Work to complete:
Needed from the data below: every line from the one with "Definition push_range (owner" up to and including the one with "Definition all_events (ordered", repeated exactly and with nothing else.

(Collected data)
BEGIN

(* ===== verification/Reflink.v ===== *)
(** * Reflink accounting ([crates/usb_gadget/src/reflink.rs])

    How many bytes deleting the oldest snapshots frees ([cumulative_reclaim], a
    sweep over physical intervals), the validated walk over a file's extent map
    ([Walk], [walk_file]) and the cache of measured sizes ([SizeCache]). The
    kernel's answer to a FIEMAP request is a function of the request's start. *)

From Stdlib Require Import ZArith Lia.
From stdpp Require Import base gmap list.
From S2P Require Import Prelude Str.

Open Scope Z_scope.

Module Reflink.

(** ** The sweep *)

Record Event := mkEvent { e_pos : Z; e_delta : Z; e_owner : option nat }.

Definition push_range (owner : option nat) (r : Z * Z) : list Event :=
  if snd r =? 0 then []
  else [mkEvent (fst r) 1 owner; mkEvent (u64_sat_add (fst r) (snd r)) (-1) owner].

Definition all_events (ordered : list (list (Z * Z))) (external : list (Z * Z)) : list Event :=
  concat (imap (fun idx ranges => ranges ≫= push_range (Some idx)) ordered)
  ++ (external ≫= push_range None).

Record sweep_state := mkSweep {
  owned_by : list Z; external_depth : Z; active : gmap nat Z; prev_pos : Z;
}.

(** [active.iter().next_back()]: the greatest key. *)
Definition last_key (m : gmap nat Z) : option nat :=
  foldl (fun best e => match best with Some b => Some (Nat.max b (fst e)) | None => Some (fst e) end)
    None (map_to_list m).

(** The span before a boundary goes to the newest snapshot that holds it. *)
Definition account (pos : Z) (st : sweep_state) : sweep_state :=
  if (prev_pos st <? pos) && (external_depth st =? 0) then
    match last_key (active st) with
    | Some h => mkSweep (alter (fun v => u64_sat_add v (pos - prev_pos st)) h (owned_by st))
                  (external_depth st) (active st) (prev_pos st)
    | None => st
    end
  else st.

Definition apply_event (e : Event) (st : sweep_state) : sweep_state :=
  match e_owner e with
  | None => mkSweep (owned_by st) (external_depth st + e_delta e) (active st) (prev_pos st)
  | Some idx =>
      let c := default 0 (active st !! idx) + e_delta e in
      mkSweep (owned_by st) (external_depth st)
        (if c <=? 0 then delete idx (active st) else <[idx := c]> (active st)) (prev_pos st)
  end.

(** The inner loop: the events at one position. *)
Fixpoint drain (pos : Z) (events : list Event) (st : sweep_state) : sweep_state * list Event :=
  match events with
  | e :: rest => if e_pos e =? pos then drain pos rest (apply_event e st) else (st, events)
  | [] => (st, [])
  end.

(** The outer loop; each turn consumes at least one event. *)
Fixpoint sweep (fuel : nat) (events : list Event) (st : sweep_state) : sweep_state :=
  match fuel, events with
  | S fuel, e :: _ =>
      let pos := e_pos e in
      let '(st, rest) := drain pos events (account pos st) in
      sweep fuel rest (mkSweep (owned_by st) (external_depth st) (active st) pos)
  | _, _ => st
  end.

Fixpoint prefix_totals (running : Z) (bytes : list Z) : list Z :=
  match bytes with
  | [] => []
  | b :: t => let running := u64_sat_add running b in running :: prefix_totals running t
  end.

Definition cumulative_reclaim (ordered : list (list (Z * Z))) (external : list (Z * Z)) : list Z :=
  let events := sort_by_key e_pos (all_events ordered external) in
  match events with
  | [] => replicate (length ordered) 0
  | e :: _ =>
      prefix_totals 0 (owned_by (sweep (length events) events
        (mkSweep (replicate (length ordered) 0) 0 ∅ (e_pos e))))
  end.

Example reclaim_demo :
  cumulative_reclaim [[(0, 10)]; [(5, 10); (30, 4)]; [(12, 2)]] [(13, 100)] = [5; 12; 13].
Proof. vm_compute. reflexivity. Qed.

(** ** The extent walk *)

Definition FIEMAP_EXTENT_LAST : Z := 0x0001.
Definition FIEMAP_EXTENT_UNKNOWN : Z := 0x0002.
Definition FIEMAP_EXTENT_DELALLOC : Z := 0x0004.
Definition FIEMAP_EXTENT_SHARED : Z := 0x2000.

Record MappedExtent := mkExtent { x_logical : Z; x_physical : Z; x_length : Z; x_flags : Z }.

Record Walk := mkWalk {
  w_total : Z; w_cursor : Z; w_done : bool; w_poisoned : bool; w_ranges : list (Z * Z);
}.
Definition walk0 : Walk := mkWalk 0 0 false false [].

Inductive walk_error :=
| WPoisoned | WTerminated | WIncomplete | WZeroLength | WOutOfOrder | WOverflow | WTotalOverflow
| WTrailing | WNoRecords | WNotComplete | WFragmented (offset : Z) | WTooMany
| WParentStat | WParentSymlink | WOpen | WStat | WNotRegular | WFstatfs | WNotXfs | WLinks (nlink : Z) | WIoctl.

Definition has (flags bit : Z) : bool := negb (Z.land flags bit =? 0).

(** [checked_add] on [u64]. *)
Definition checked_add (a b : Z) : option Z := if a + b <=? U64_MAX then Some (a + b) else None.

(** [ingest_inner]: the walk as far as it got, and the error that stopped it. *)
Fixpoint ingest_inner (page : list MappedExtent) (w : Walk) : result walk_error unit * Walk :=
  match page with
  | [] => (Ok tt, w)
  | e :: rest =>
      if has (x_flags e) (Z.lor FIEMAP_EXTENT_DELALLOC FIEMAP_EXTENT_UNKNOWN) then (Err WIncomplete, w)
      else if x_length e =? 0 then (Err WZeroLength, w)
      else if x_logical e <? w_cursor w then (Err WOutOfOrder, w)
      else match checked_add (x_logical e) (x_length e) with
           | None => (Err WOverflow, w)
           | Some end_ =>
               match (if has (x_flags e) FIEMAP_EXTENT_SHARED then Some (w_total w)
                      else checked_add (w_total w) (x_length e)) with
               | None => (Err WTotalOverflow, w)
               | Some total =>
                   let w := mkWalk total end_ (w_done w) (w_poisoned w)
                              (w_ranges w ++ [(x_physical e, x_length e)]) in
                   if has (x_flags e) FIEMAP_EXTENT_LAST then
                     if is_empty rest
                     then (Ok tt, mkWalk total end_ true (w_poisoned w) (w_ranges w))
                     else (Err WTrailing, w)
                   else ingest_inner rest w
               end
           end
  end.

Definition poison (w : Walk) : Walk := mkWalk (w_total w) (w_cursor w) (w_done w) true (w_ranges w).

Definition ingest (page : list MappedExtent) (w : Walk) : result walk_error unit * Walk :=
  if w_poisoned w then (Err WPoisoned, w)
  else if w_done w then (Err WTerminated, poison w)
  else match ingest_inner page w with
       | (Ok _, w) => (Ok tt, w)
       | (Err e, w) => (Err e, poison w)
       end.

Definition ingest_empty_page (w : Walk) : result walk_error unit * Walk :=
  if w_poisoned w then (Err WPoisoned, w)
  else if (w_cursor w =? 0) && (w_total w =? 0)
  then (Ok tt, mkWalk (w_total w) (w_cursor w) true (w_poisoned w) (w_ranges w))
  else (Err WNoRecords, poison w).

Definition finish (w : Walk) : result walk_error Z :=
  if w_done w then Ok (w_total w) else Err WNotComplete.
Definition finish_map (w : Walk) : result walk_error (list (Z * Z)) :=
  if w_done w then Ok (w_ranges w) else Err WNotComplete.

Definition EXTENTS_PER_CALL : nat := 2048%nat.
Definition MAX_ROUND_TRIPS : nat := 4096%nat.

(** What the walk asks of the file: whether its parent is a symlink, whether it
    opens, its type and link count, the filesystem's magic, and the records the
    kernel maps from an offset on ([None]: the call failed). *)
Record Target := mkTarget {
  t_parent_symlink : option (option bool); t_opens : bool; t_meta : option (bool * Z);
  t_fstype : option Z; t_fiemap : Z -> option (list MappedExtent);
}.

Definition XFS_SUPER_MAGIC : Z := 0x58465342.

(** The guards before the first request. *)
Definition check_target (t : Target) : result walk_error unit :=
  let? _ := match t_parent_symlink t with
            | Some None => Err WParentStat
            | Some (Some true) => Err WParentSymlink
            | _ => Ok tt
            end in
  if negb (t_opens t) then Err WOpen
  else match t_meta t with
       | None => Err WStat
       | Some (is_file, nlink) =>
           if negb is_file then Err WNotRegular
           else match t_fstype t with
                | None => Err WFstatfs
                | Some magic =>
                    if negb (magic =? XFS_SUPER_MAGIC) then Err WNotXfs
                    else if negb (nlink =? 1) then Err (WLinks nlink) else Ok tt
                end
       end.

(** The request loop of [walk_file]. *)
Fixpoint walk_loop (fiemap : Z -> option (list MappedExtent)) (rounds : nat) (w : Walk) : result walk_error Walk :=
  match rounds with
  | O => if w_done w then Ok w else Err (WFragmented (w_cursor w))
  | S rounds =>
      if w_done w then Ok w
      else match fiemap (w_cursor w) with
           | None => Err WIoctl
           | Some page =>
               if (EXTENTS_PER_CALL <? length page)%nat then Err WTooMany
               else match page with
                    | [] => match ingest_empty_page w with
                            | (Ok _, w) => if w_done w then Ok w else Err (WFragmented (w_cursor w))
                            | (Err e, _) => Err e
                            end
                    | _ => match ingest page w with
                           | (Ok _, w) => walk_loop fiemap rounds w
                           | (Err e, _) => Err e
                           end
                    end
           end
  end.

Definition walk_file (t : Target) : result walk_error Walk :=
  let? _ := check_target t in walk_loop (t_fiemap t) MAX_ROUND_TRIPS walk0.

Definition exclusive_bytes (t : Target) : result walk_error Z :=
  let? w := walk_file t in finish w.
Definition extent_map (t : Target) : result walk_error (list (Z * Z)) :=
  let? w := walk_file t in finish_map w.

(** [measure_all_with]: what could be measured, and what failed. *)
Fixpoint measure_all_with {E T} (ids : list str) (measure : str -> result E T) : list (str * T) * list (str * E) :=
  match ids with
  | [] => ([], [])
  | id :: rest =>
      let '(ok, failed) := measure_all_with rest measure in
      match measure id with
      | Ok v => ((id, v) :: ok, failed)
      | Err e => (ok, (id, e) :: failed)
      end
  end.

(** ** The size cache *)

Record FileIdentity := mkIdent { fi_dev : Z; fi_ino : Z }.
#[export] Instance ident_eq_dec : EqDecision FileIdentity.
Proof. solve_decision. Defined.

Record SizeCache := mkCache {
  sc_entries : gmap (list Z) (Z * FileIdentity); sc_computed_at : option Z;
  sc_measured_ids : list (list Z); sc_generation : Z; sc_attempted : bool;
}.
Definition cache0 : SizeCache := mkCache ∅ None [] 0 false.

Definition publish (generation : Z) (measured_ids : list str) (entries : list (str * (Z * FileIdentity)))
    (now : Z) (c : SizeCache) : bool * SizeCache :=
  if negb (generation =? sc_generation c) then (false, c)
  else (true, mkCache (foldl (fun m e => <[fst e := snd e]> m) ∅ entries) (Some now) measured_ids
                (sc_generation c) true).

Definition invalidate (c : SizeCache) : SizeCache :=
  mkCache ∅ None [] (u64 (sc_generation c + 1)) false.

Definition get_if_same (id : str) (now : FileIdentity) (c : SizeCache) : option Z :=
  match sc_entries c !! id with
  | Some (bytes, ident) => if bool_decide (ident = now) then Some bytes else None
  | None => None
  end.

Definition is_current_for (ids : list str) (now max_age_secs : Z) (c : SizeCache) : bool :=
  if negb (sc_attempted c) then false
  else match sc_computed_at c with
       | Some at_ => (u_sat_sub now at_ <=? max_age_secs) && bool_decide (sc_measured_ids c = ids)
       | None => false
       end.

End Reflink.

END

Worked solution:
Definition push_range (owner : option nat) (r : Z * Z) : list Event :=
  if snd r =? 0 then []
  else [mkEvent (fst r) 1 owner; mkEvent (u64_sat_add (fst r) (snd r)) (-1) owner].

Definition all_events (ordered : list (list (Z * Z))) (external : list (Z * Z)) : list Event :=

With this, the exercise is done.